Sounds like a mechanized chemistry experiment, to me!

Previous posters have provided a lot of potentially-useful info - and much of that could be tried out on selected parts, etc., IMHO.

I personally would break down the different tasks you mentioned and maybe work from there: IF you are seeking to simply remove dust and dirt, I would just soak those bits in warm soap water and wash them. The US machine won't likely add much (aside from fiddling with the machinery and mess!) to that endeavor. IF you want to remove old paint... That's where the various solvents and chemistry mentioned previous could well come in - But do note that the US device will cause things to get warmer / hotter... I generally just soak my painted bits in brake fluid or oven-cleaner in a glass jar and let chemistry plus time do the work of removing paint. The US device does accelerate these processes some, but I don't feel the pinch of time on recovering old parts (as versus cleaning AB parts, where the painting is held up by the dirty AB...).
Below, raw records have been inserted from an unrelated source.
Lemma utcfromtimestamp_in_range ts x t :
  Time.float ts = Ok x -> Time.utcfromtimestamp x = Ok t -> calendar_time t.
Proof.
  intros Hf Hu. destruct x as [m e|]; [|discriminate].
  apply float_nonneg in Hf. unfold Time.utcfromtimestamp in Hu.
  cbv zeta in Hu.
  set (intpart := (if (0 <=? e)%Z then (m * 2 ^ e)%Z else (m / 2 ^ (- e))%Z))
    in Hu.
  set (fnum := (if (0 <=? e)%Z then 0%Z else (m mod 2 ^ (- e))%Z)) in Hu.
  set (fden := (if (0 <=? e)%Z then 1%Z else (2 ^ (- e))%Z)) in Hu.
  assert (Hint : (0 <= intpart)%Z).
  { subst intpart. destruct (Z.leb_spec 0 e).
    - apply Z.mul_nonneg_nonneg; [assumption | apply Z.pow_nonneg; lia].
    - apply Z.div_pos; [assumption | apply Z.pow_pos_nonneg; lia]. }
  assert (Hden : (0 < fden)%Z).
  { subst fden. destruct (Z.leb_spec 0 e); [lia|].
    apply Z.pow_pos_nonneg; lia. }
  destruct (Time.to_double (fnum * 1000000) fden) as [m' e'|] eqn:Ed;
    [|discriminate].
  apply to_double_nonneg in Ed; [|assumption].
  destruct (@scale_nonneg m' 1 (- e')%Z) as [Ha Hb]; [assumption | lia |].
  destruct (Time.scale m' 1 (- e')) as [a b]. cbn [fst snd] in Ha, Hb.
  pose proof (round_half_even_nonneg Ha Hb) as Hus.
  set (us := Time.round_half_even a b) in Hu, Hus.
  set (secs := (if (1000000 <=? us)%Z then (intpart + 1)%Z else intpart))
    in Hu.
  assert (Hsecs : (0 <= secs)%Z).
  { subst secs. destruct (1000000 <=? us)%Z; lia. }
  destruct (2 ^ 63 <? secs)%Z; [discriminate|].
  destruct (Time.gmtime_max_seconds <? secs)%Z; [discriminate|].
  destruct (Z.ltb_spec Time.max_seconds secs) as [|Hmax]; [discriminate|].
  unfold Time.max_seconds in Hmax.
  assert (Hdays : (0 <= secs / 86400 <= 2932896)%Z).
  { Z.div_mod_to_equations. lia. }
  apply civil_from_days_bounds in Hdays.
  destruct (Time.civil_from_days (secs / 86400)) as [[y mo] d].
  injection Hu as <-. unfold calendar_time.
  cbn [Time.year Time.month Time.day Time.hour Time.minute Time.second].
  destruct Hdays as (Hy & Hm & Hd).
  split; [assumption|]. split; [assumption|]. split; [assumption|].
  Z.div_mod_to_equations. lia.
Qed.

Lemma utcfromtimestamp_raises x e :
  Time.utcfromtimestamp x = Raise e ->
  e = ValueError \/ e = OSError \/ e = OverflowError.
Proof.
  unfold Time.utcfromtimestamp.
  destruct x as [m ex|]; [|intros [= <-]; now right; right].
  cbv zeta.
  match goal with
  | |- match ?d with _ => _ end = _ -> _ =>
      destruct d as [m' e'|]; [|intros [= <-]; now right; right]
  end.
  destruct (Time.scale m' 1 (- e')) as [a b].
  match goal with
  | |- (if ?c then _ else _) = _ -> _ =>
      destruct c; [intros [= <-]; now right; right|]
  end.
  match goal with
  | |- (if ?c then _ else _) = _ -> _ =>
      destruct c; [intros [= <-]; now right; left|]
  end.
  match goal with
  | |- (if ?c then _ else _) = _ -> _ =>
      destruct c; [intros [= <-]; now left|]
  end.
  destruct (Time.civil_from_days _) as [[y mo] d]. discriminate.
Qed.

Lemma isdigit_not_dot c : Py.isdigit c = true -> Ascii.eqb c "." = false.
Proof.
  intros H. destruct (Ascii.eqb_spec c "."); [subst c; discriminate H|].
  reflexivity.
Qed.

Lemma split_on_digits s :
  Py.all_chars Py.isdigit s = true -> Py.split_on "." s = [s].
Proof.
  induction s as [|c s IH]; cbn [Py.all_chars Py.split_on]; [reflexivity|].
  intros H. apply andb_prop in H as [Hc Hs].
  now rewrite (isdigit_not_dot _ Hc), (IH Hs).
Qed.

Lemma split_on_decimal i f :
  Py.all_chars Py.isdigit i = true -> Py.all_chars Py.isdigit f = true ->
  Py.split_on "." (i ++ "." ++ f) = [i; f].
Proof.
  intros Hi Hf. change ("." ++ f)%string with (String "." f).
  induction i as [|c i IH]; cbn [append Py.split_on].
  - cbn. now rewrite (split_on_digits _ Hf).
  - cbn [Py.all_chars] in Hi. apply andb_prop in Hi as [Hc Hi].
    now rewrite (isdigit_not_dot _ Hc), (IH Hi).
Qed.

Lemma float_of_decimal i f :
  run_of Py.isdigit i -> run_of Py.isdigit f ->
  exists x, Time.float (i ++ "." ++ f) = Ok x.
Proof.
  intros [Hi Hdi] [Hf Hdf]. unfold Time.float.
  rewrite (split_on_decimal _ _ Hdi Hdf), Hdi, Hdf.
  destruct i; [contradiction|]. destruct f; [contradiction|].
  cbn [Time.nonempty andb]. eauto.
Qed.

Lemma download_record_time line r :
  download_record line = Ok r ->
  exists t,
    calendar_time t
    /\ r = [("download_filename", line); ("download_ts", Time.strftime t)].
Proof.
  unfold download_record.
  destruct (Re.re_search download_pattern line) as [m|]; [|discriminate].
  intros Hr.
  apply rbind_ok in Hr as (ts & _ & Hr).
  apply rbind_ok in Hr as (x & Hx & Hr).
  apply rbind_ok in Hr as (t & Ht & [= <-]).
  exists t. split; [|reflexivity].
  exact (utcfromtimestamp_in_range _ Hx Ht).
Qed.

Lemma Forall2_In_r A B (R : A -> B -> Prop) l l' y :
  Forall2 R l l' -> In y l' -> exists x, In x l /\ R x y.
Proof.
  induction 1 as [|x y' l l' Hxy Hl IH]; [intros []|].
  intros [<-|Hin].
  - exists x. split; [now left | assumption].
  - destruct (IH Hin) as (x' & Hx' & HR). exists x'. split; [now right | assumption].
Qed.

Section Entries.

Variable World : Type.


Lemma download_entry_raises line results (st : state World) e st' :
  download_entry line results st = (Raise e, st') ->
  exists m ts x,
    Re.re_search download_pattern line = Some m
    /\ Dict.get "timestamp" m = Some ts
    /\ Time.float ts = Ok x
    /\ Time.utcfromtimestamp x = Raise e
    /\ (e = ValueError \/ e = OSError \/ e = OverflowError).
Proof.
  unfold download_entry. intros H.
  destruct (Re.re_search download_pattern line) as [m|] eqn:Hm;
    [|discriminate H].
  destruct (download_match_inv _ Hm)
    as (a & b & i & f & rest & _ & _ & _ & Hi & Hf & E).
  destruct (float_of_decimal Hi Hf) as [x Hx].
  exists m, (i ++ "." ++ f)%string, x. rewrite E.
  split; [reflexivity|]. split; [reflexivity|]. split; [assumption|].
  rewrite E in H. unfold bind, lift, group in H.
  cbn [Dict.get String.eqb Ascii.eqb Bool.eqb] in H. rewrite Hx in H.
  destruct (Time.utcfromtimestamp x) as [t|e'] eqn:Hu.
  - exfalso. destruct (Dict.get (a ++ "-" ++ b) results); discriminate H.
  - injection H as <- _. split; [reflexivity|].
    now apply utcfromtimestamp_raises in Hu.
Qed.

Lemma build_loop_raises downloadsf :
  forall results (st : state World) e st',
  build_loop downloadsf results st = (Raise e, st') ->
  exists raw m ts x,
    In raw downloadsf
    /\ Re.re_search download_pattern (Py.rstrip raw) = Some m
    /\ Dict.get "timestamp" m = Some ts
    /\ Time.float ts = Ok x
    /\ Time.utcfromtimestamp x = Raise e
    /\ (e = ValueError \/ e = OSError \/ e = OverflowError).
Proof.
  induction downloadsf as [|raw rest IH]; intros results st e st' H;
    cbn [build_loop] in H; [discriminate H|].
  cbv zeta in H. destruct (is_empty (Py.rstrip raw)); [discriminate H|].
  unfold bind in H.
  destruct (download_entry (Py.rstrip raw) results st) as [[r|e1] s1] eqn:He.
  - apply IH in H as (raw' & m & ts & x & Hin & H).
    exists raw', m, ts, x. split; [now right | assumption].
  - injection H as <- <-.
    apply download_entry_raises in He as (m & ts & x & He).
    exists raw, m, ts, x. split; [now left | assumption].
Qed.

End Entries.

(** ** How a run can abort *)

Section Aborts.

Variable World : Type.
Variable find_socrata_dataset_by_id :
  string -> World -> (option (Dict.t string) * string) * World.
Variable str_of_meta : Dict.t string -> string.
Variable requests_get : string -> World -> http * World.
Variable urlparse_path : string -> option string.
Variable path_name : string -> string.

Lemma bind_raise A B (m : M World A) (f : A -> M World B)
    (st : state World) x st' :
  bind m f st = (Raise x, st') ->
  m st = (Raise x, st')
  \/ exists a s1, m st = (Ok a, s1) /\ f a s1 = (Raise x, st').
Proof.
  unfold bind. destruct (m st) as [[a|e] s1]; intros H.
  - right. eauto.
  - left. now injection H as -> ->.
Qed.

Lemma bind_step A B (m : M World A) (f : A -> M World B)
    (st : state World) a s1 :
  m st = (Ok a, s1) -> bind m f st = f a s1.
Proof. unfold bind. now intros ->. Qed.

Lemma emit_never_raises ev (st : state World) x st' :
  emit ev st = (Raise x, st') -> False.
Proof. discriminate. Qed.

Lemma log_never_raises lv f a (st : state World) x st' :
  log lv f a st = (Raise x, st') -> False.
Proof. discriminate. Qed.

Lemma ret_never_raises A (a : A) (st : state World) x st' :
  ret a st = (Raise x, st') -> False.
Proof. discriminate. Qed.

Lemma archive_never_raises url (st : state World) x st' :
  get_internet_archive_snapshots requests_get url st = (Raise x, st') -> False.
Proof.
  destruct (archive_total requests_get url st) as (s & s1 & E).
  rewrite E. discriminate.
Qed.

Lemma catalog_never_raises i (st : state World) x st' :
  get_socrata_data find_socrata_dataset_by_id str_of_meta i st
  = (Raise x, st') -> False.
Proof.
  destruct (get_socrata_data_spec find_socrata_dataset_by_id str_of_meta i st)
    as (s1 & E & _).
  rewrite E. discriminate.
Qed.

Lemma catalog_shape i (st : state World) meta st' :
  get_socrata_data find_socrata_dataset_by_id str_of_meta i st
  = (Ok meta, st') ->
  exists n h d m, meta = catalog_record n h d m.
Proof.
  destruct (get_socrata_data_spec find_socrata_dataset_by_id str_of_meta i st)
    as (s1 & E & _).
  rewrite E. intros [= <- _]. apply catalog_metadata_shape.
Qed.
IF you do decide that the parts need cleaning and de-painting sooner, the US helps. Do keep in mind SAFETY when using it with any of the solvents and chemistry other than straight old soapy water... I put my US outside the house when using alcohols, organic solvents, turps and other vaporizing and flammable stuff - saves the nose and potentially saves one's lungs and maybe one's house! No matter what stuff you use, do the experiments outside if you can!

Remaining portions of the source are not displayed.